Working data:
────────────────────────────────────────
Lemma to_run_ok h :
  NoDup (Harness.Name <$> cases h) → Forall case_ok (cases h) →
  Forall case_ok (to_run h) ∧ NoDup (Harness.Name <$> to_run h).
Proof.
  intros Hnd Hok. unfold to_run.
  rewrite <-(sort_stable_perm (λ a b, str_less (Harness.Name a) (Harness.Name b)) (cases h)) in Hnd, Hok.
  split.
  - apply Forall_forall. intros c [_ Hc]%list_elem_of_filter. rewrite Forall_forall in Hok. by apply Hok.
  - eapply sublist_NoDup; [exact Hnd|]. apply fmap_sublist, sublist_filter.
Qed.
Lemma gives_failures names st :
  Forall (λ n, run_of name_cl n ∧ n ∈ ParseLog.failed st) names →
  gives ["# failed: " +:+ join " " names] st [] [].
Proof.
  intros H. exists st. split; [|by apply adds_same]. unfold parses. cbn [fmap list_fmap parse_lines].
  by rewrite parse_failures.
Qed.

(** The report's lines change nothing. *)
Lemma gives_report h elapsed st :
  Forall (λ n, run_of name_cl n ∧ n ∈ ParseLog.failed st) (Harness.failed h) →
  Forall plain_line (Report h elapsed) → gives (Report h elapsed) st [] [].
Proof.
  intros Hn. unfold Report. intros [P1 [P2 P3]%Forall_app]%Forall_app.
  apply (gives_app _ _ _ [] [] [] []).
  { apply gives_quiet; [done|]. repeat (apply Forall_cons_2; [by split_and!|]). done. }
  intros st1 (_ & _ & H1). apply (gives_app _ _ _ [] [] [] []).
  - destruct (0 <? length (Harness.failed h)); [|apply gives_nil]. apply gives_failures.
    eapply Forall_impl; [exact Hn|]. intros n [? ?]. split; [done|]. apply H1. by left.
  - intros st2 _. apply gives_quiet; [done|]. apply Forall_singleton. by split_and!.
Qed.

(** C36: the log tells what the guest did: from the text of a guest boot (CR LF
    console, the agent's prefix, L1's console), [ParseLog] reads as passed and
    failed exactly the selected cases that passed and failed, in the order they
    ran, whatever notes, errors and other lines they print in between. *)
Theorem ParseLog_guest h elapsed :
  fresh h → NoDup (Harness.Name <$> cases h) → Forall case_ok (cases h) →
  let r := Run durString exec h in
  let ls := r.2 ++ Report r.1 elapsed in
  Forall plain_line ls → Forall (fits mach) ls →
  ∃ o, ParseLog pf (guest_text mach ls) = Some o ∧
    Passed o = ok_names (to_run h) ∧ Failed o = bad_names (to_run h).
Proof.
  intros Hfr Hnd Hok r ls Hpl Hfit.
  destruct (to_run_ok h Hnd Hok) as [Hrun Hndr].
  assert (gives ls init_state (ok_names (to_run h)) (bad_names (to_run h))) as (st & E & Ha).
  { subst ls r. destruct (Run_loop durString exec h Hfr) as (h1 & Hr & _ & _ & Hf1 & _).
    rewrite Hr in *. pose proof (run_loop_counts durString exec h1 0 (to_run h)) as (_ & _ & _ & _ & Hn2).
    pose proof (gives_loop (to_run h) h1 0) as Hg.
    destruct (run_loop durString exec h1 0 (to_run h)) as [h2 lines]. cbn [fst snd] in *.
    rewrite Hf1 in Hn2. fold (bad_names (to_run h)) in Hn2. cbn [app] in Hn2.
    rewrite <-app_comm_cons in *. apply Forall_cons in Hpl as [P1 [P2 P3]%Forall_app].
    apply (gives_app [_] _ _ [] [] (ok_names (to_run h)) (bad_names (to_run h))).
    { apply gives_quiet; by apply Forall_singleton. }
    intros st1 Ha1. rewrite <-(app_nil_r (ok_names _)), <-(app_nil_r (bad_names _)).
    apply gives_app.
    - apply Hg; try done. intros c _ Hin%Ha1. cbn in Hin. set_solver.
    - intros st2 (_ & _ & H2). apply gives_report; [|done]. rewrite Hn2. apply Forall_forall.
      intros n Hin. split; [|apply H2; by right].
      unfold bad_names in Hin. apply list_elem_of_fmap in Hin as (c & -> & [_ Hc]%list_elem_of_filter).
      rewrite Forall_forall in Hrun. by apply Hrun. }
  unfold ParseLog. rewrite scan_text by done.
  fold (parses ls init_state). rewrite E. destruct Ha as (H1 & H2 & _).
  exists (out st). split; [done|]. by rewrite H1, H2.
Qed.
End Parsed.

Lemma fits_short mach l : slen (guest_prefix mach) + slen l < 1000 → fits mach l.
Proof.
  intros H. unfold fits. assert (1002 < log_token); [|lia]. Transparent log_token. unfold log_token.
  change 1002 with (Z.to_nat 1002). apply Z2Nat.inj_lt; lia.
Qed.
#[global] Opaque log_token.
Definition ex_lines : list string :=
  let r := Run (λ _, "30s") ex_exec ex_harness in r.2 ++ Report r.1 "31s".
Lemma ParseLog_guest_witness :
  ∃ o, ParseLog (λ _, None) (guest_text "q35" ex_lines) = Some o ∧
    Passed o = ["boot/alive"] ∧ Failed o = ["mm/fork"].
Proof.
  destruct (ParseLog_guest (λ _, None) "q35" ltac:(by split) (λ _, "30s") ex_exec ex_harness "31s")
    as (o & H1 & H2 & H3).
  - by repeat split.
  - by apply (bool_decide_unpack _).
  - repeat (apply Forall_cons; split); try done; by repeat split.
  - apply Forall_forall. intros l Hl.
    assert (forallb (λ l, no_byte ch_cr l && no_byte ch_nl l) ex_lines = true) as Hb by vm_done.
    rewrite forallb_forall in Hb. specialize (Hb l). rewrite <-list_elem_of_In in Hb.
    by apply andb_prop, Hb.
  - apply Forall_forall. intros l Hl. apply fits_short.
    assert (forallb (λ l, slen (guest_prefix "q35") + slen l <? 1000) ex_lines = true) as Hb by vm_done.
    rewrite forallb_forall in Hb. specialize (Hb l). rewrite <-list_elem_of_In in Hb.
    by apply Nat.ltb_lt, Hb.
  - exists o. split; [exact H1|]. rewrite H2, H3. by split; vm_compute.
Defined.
────────────────────────────────────────
What the task requires:
For each line of the listing that holds the word "mach", show that line.

Your response:
  Forall plain_line ls → Forall (fits mach) ls →
  ∃ o, ParseLog pf (guest_text mach ls) = Some o ∧
Lemma fits_short mach l : slen (guest_prefix mach) + slen l < 1000 → fits mach l.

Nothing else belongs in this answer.